(Exercise inputs Opens)

(** Open, capability check, format negotiation and buffer allocation
    all succeed. *)
Definition setup_ok (e : env) : bool :=
  query_ok e
  && has_cap (e_caps e) V4L2_CAP_VIDEO_CAPTURE
  && has_cap (e_caps e) V4L2_CAP_STREAMING
  && succeeds (e_s_fmt e) && succeeds (e_g_fmt e)
  && succeeds (e_reqbufs e) && succeeds (e_querybuf e)
  && negb (e_mmap e =? MAP_FAILED).

(** The buffer is queued and streaming starts, so the wait is reached. *)
Definition reaches_wait (c : cycle_env) : bool :=
  succeeds (c_qbuf c) && succeeds (c_streamon c).

(** The three outcomes of the bounded wait. *)
Definition frame_ready (c : cycle_env) : bool := 0 <? c_select c.
Definition wait_error (c : cycle_env) : bool := c_select c <? 0.
Definition wait_timeout (c : cycle_env) : bool := c_select c =? 0.

(** Every step of a capture cycle succeeds. *)
Definition cycle_ok (c : cycle_env) : bool :=
  reaches_wait c && frame_ready c
  && succeeds (c_dqbuf c) && succeeds (c_streamoff c).

(** Events that request, map or unmap a buffer, or belong to a capture
    cycle. *)
Definition buffer_or_capture (ev : event) : bool :=
  match ev with
  | EvIoctl _ (VIDIOC_REQBUFS _ _ _) _ | EvIoctl _ (VIDIOC_QUERYBUF _) _
  | EvIoctl _ (VIDIOC_QBUF _) _ | EvIoctl _ VIDIOC_STREAMON _
  | EvIoctl _ VIDIOC_DQBUF _ | EvIoctl _ VIDIOC_STREAMOFF _
  | EvMmap _ _ _ | EvMunmap _ _ | EvSelect _ _ _ => true
  | _ => false
  end.

(** Events that touch the output file. *)
Definition file_event (ev : event) : bool :=
  match ev with
  | EvFopen _ _ | EvJpegWrite _ | EvFclose _ => true
  | _ => false
  end.

(** Messages written with printf or fprintf. *)
Definition output_event (ev : event) : bool :=
  match ev with
  | EvStdout _ _ | EvStderr _ _ => true
  | _ => false
  end.

(** Reports of a failed system call. *)
Definition is_perror (ev : event) : bool :=
  match ev with
  | EvPerror _ => true
  | _ => false
  end.

(** The world with further events, newest first, on its trace. *)
Definition log (evs : list event) (w : world) : world :=
  World (evs ++ w_trace w) (w_fs w) (w_streaming w) (w_queued w)
        (w_mem w) (w_errno w).
(** * BARC: the quota-check engine and the counter commands of the roster bot

    A shallow embedding of [src/index.js] and of its sibling revision
    [src/unnamed/part_000], with the properties of the specification that
    concern the staging of spreadsheet writes.  The two files have the same
    [handleAdd], [handleOfficerAdd] and [handleTryoutAdd]; their
    [handleQuotaCheck] differ.

    Part I, definitions:
    - [Js]: the JavaScript values that spreadsheet cells carry and the
      built-ins the handlers call on them ([||], [String], [trim],
      [toUpperCase], [parseInt], [Number]);
    - the configuration and helpers of the source ([SHEETS], [COL],
      [isChecked], [parseWords]) and the data the handlers build (cell
      addresses, staged updates, summary entries);
    - [QuotaCheck]: the loops of [handleQuotaCheck] over one sheet, written
      once over the three expressions in which the two files differ, and
      instantiated in [IndexJs] and [Part000];
    - the word loops of the three counter commands;
    - [Remote]: the handlers as programs that talk to the spreadsheet
      service, with the log of the calls they make;
    - the vocabulary of the statements.

    Part II, lemmas and theorems: what the loops emit, the remote calls,
    decimal digits, the coercions of the two files, and the claims; then
    further properties of the helpers, of the counter commands and of the
    whole invocation of [handleQuotaCheck].

    Numbers.  A JavaScript number that is an integer is represented by that
    integer in [Z], and arithmetic on it is exact.  This is what IEEE doubles
    do on the safe range (magnitude at most [2^53]).  Beyond it JavaScript
    rounds and the definitions below do not: [parseInt] and [+] return the
    nearest double, and [Infinity] from about [1.8e308] on; [String(n)]
    prints the shortest digits that read back as [n], not all of them;
    [Number(s)] rounds a long literal, and lets it underflow or overflow.
    [String(n)] switches to the exponential form at [10^21], as in
    JavaScript ([10^21] itself is a double).  The result of [Number(...)]
    may also be [NaN], or a number that is not an integer ([NonInteger],
    whose magnitude is not tracked).

    Strings.  A [string] is read as a sequence of code units below 256. *)

From Stdlib Require Import ZArith List String Ascii Bool Arith Lia.
Import ListNotations.

Open Scope string_scope.

(* ================================================================== *)
(** * JavaScript values and built-ins *)

Module Js.

(** A cell as it arrives in a row array of [res.data.values], or a missing
    index of that array ([VUndef]). *)
Inductive value :=
| VUndef
| VBool (b : bool)
| VNum (z : Z)
| VStr (s : string).

(** What [Number(...)] and the arithmetic on it produce. *)
Inductive num :=
| Int (z : Z)
| NaN
| NonInteger.

(** Exceptions a handler can raise by itself. *)
Inductive error := TypeError.

Inductive result (A : Type) :=
| Ok (a : A)
| Throw (e : error).
Arguments Ok {A} a.
Arguments Throw {A} e.

Definition bind {A B} (r : result A) (k : A -> result B) : result B :=
  match r with
  | Ok a => k a
  | Throw e => Throw e
  end.

Definition isOk {A} (r : result A) : bool :=
  match r with Ok _ => true | Throw _ => false end.

(** ** White space and trimming *)

(** TAB, LF, VT, FF, CR, SP and NBSP: the white space and line terminators
    below 256. *)
Definition isWhiteSpace (c : ascii) : bool :=
  let n := nat_of_ascii c in
  ((9 <=? n) && (n <=? 13) || (n =? 32) || (n =? 160))%nat.

Fixpoint trimStart (s : string) : string :=
  match s with
  | String c s' => if isWhiteSpace c then trimStart s' else s
  | EmptyString => EmptyString
  end.

Fixpoint trimEnd (s : string) : string :=
  match s with
  | EmptyString => EmptyString
  | String c s' =>
      match trimEnd s' with
      | EmptyString => if isWhiteSpace c then EmptyString else String c EmptyString
      | t => String c t
      end
  end.

(** [s.trim()] *)
Definition trim (s : string) : string := trimEnd (trimStart s).

(** ** Digits *)

(** The value of [c] as a digit of the given radix, if it is one. *)
Definition digitVal (radix : Z) (c : ascii) : option Z :=
  let n := Z.of_nat (nat_of_ascii c) in
  let d := (if (48 <=? n) && (n <=? 57) then n - 48
            else if (97 <=? n) && (n <=? 122) then n - 87
            else if (65 <=? n) && (n <=? 90) then n - 55
            else 36)%Z in
  if (d <? radix)%Z then Some d else None.

Definition isDigit (radix : Z) (c : ascii) : bool :=
  match digitVal radix c with Some _ => true | None => false end.

(** Reads the longest prefix of digits, accumulating its value on [acc];
    returns the value and what follows the digits. *)
Fixpoint digitsFrom (radix : Z) (acc : Z) (s : string) : Z * string :=
  match s with
  | String c s' =>
      match digitVal radix c with
      | Some d => digitsFrom radix (acc * radix + d) s'
      | None => (acc, s)
      end
  | EmptyString => (acc, s)
  end.

Definition startsWithDigit (radix : Z) (s : string) : bool :=
  match s with
  | String c _ => isDigit radix c
  | EmptyString => false
  end.

Fixpoint allDigits (radix : Z) (s : string) : bool :=
  match s with
  | String c s' => isDigit radix c && allDigits radix s'
  | EmptyString => true
  end.

(** ** Number to string *)

Definition digitChar (d : Z) : ascii := ascii_of_nat (Z.to_nat (48 + d)).

Fixpoint decDigits (fuel : nat) (n : Z) (acc : string) : string :=
  match fuel with
  | O => acc
  | S f =>
      let acc' := String (digitChar (n mod 10)) acc in
      if (n <? 10)%Z then acc' else decDigits f (n / 10) acc'
  end.

(** The decimal digits of [n >= 0]; a number below [2^k] has at most [k]
    digits, which bounds the recursion. *)
Definition decimal (n : Z) : string :=
  decDigits (S (Z.to_nat (Z.log2 n))) n "".

Fixpoint stripZeros (s : string) : string :=
  match s with
  | EmptyString => EmptyString
  | String c s' =>
      match stripZeros s' with
      | EmptyString => if (c =? "0")%char then EmptyString else String c EmptyString
      | t => String c t
      end
  end.

(** The exponential form [d.ddde+n] that [Number::toString] uses from
    [1e21] on. *)
Definition exponential (n : Z) : string :=
  match decimal n with
  | String d rest =>
      let frac := stripZeros rest in
      String d ((if frac =? "" then "" else "." ++ frac)
                ++ "e+" ++ decimal (Z.of_nat (String.length rest)))
  | EmptyString => EmptyString
  end.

(Exercise inputs Closes)

> [Directions]: Using the data above, reproduce exactly the lines between those holding "may also be" and "Open Scope string_scope.", inclusive, and no others.

> [Response]:
    may also be [NaN], or a number that is not an integer ([NonInteger],
    whose magnitude is not tracked).

    Strings.  A [string] is read as a sequence of code units below 256. *)

From Stdlib Require Import ZArith List String Ascii Bool Arith Lia.
Import ListNotations.

Open Scope string_scope.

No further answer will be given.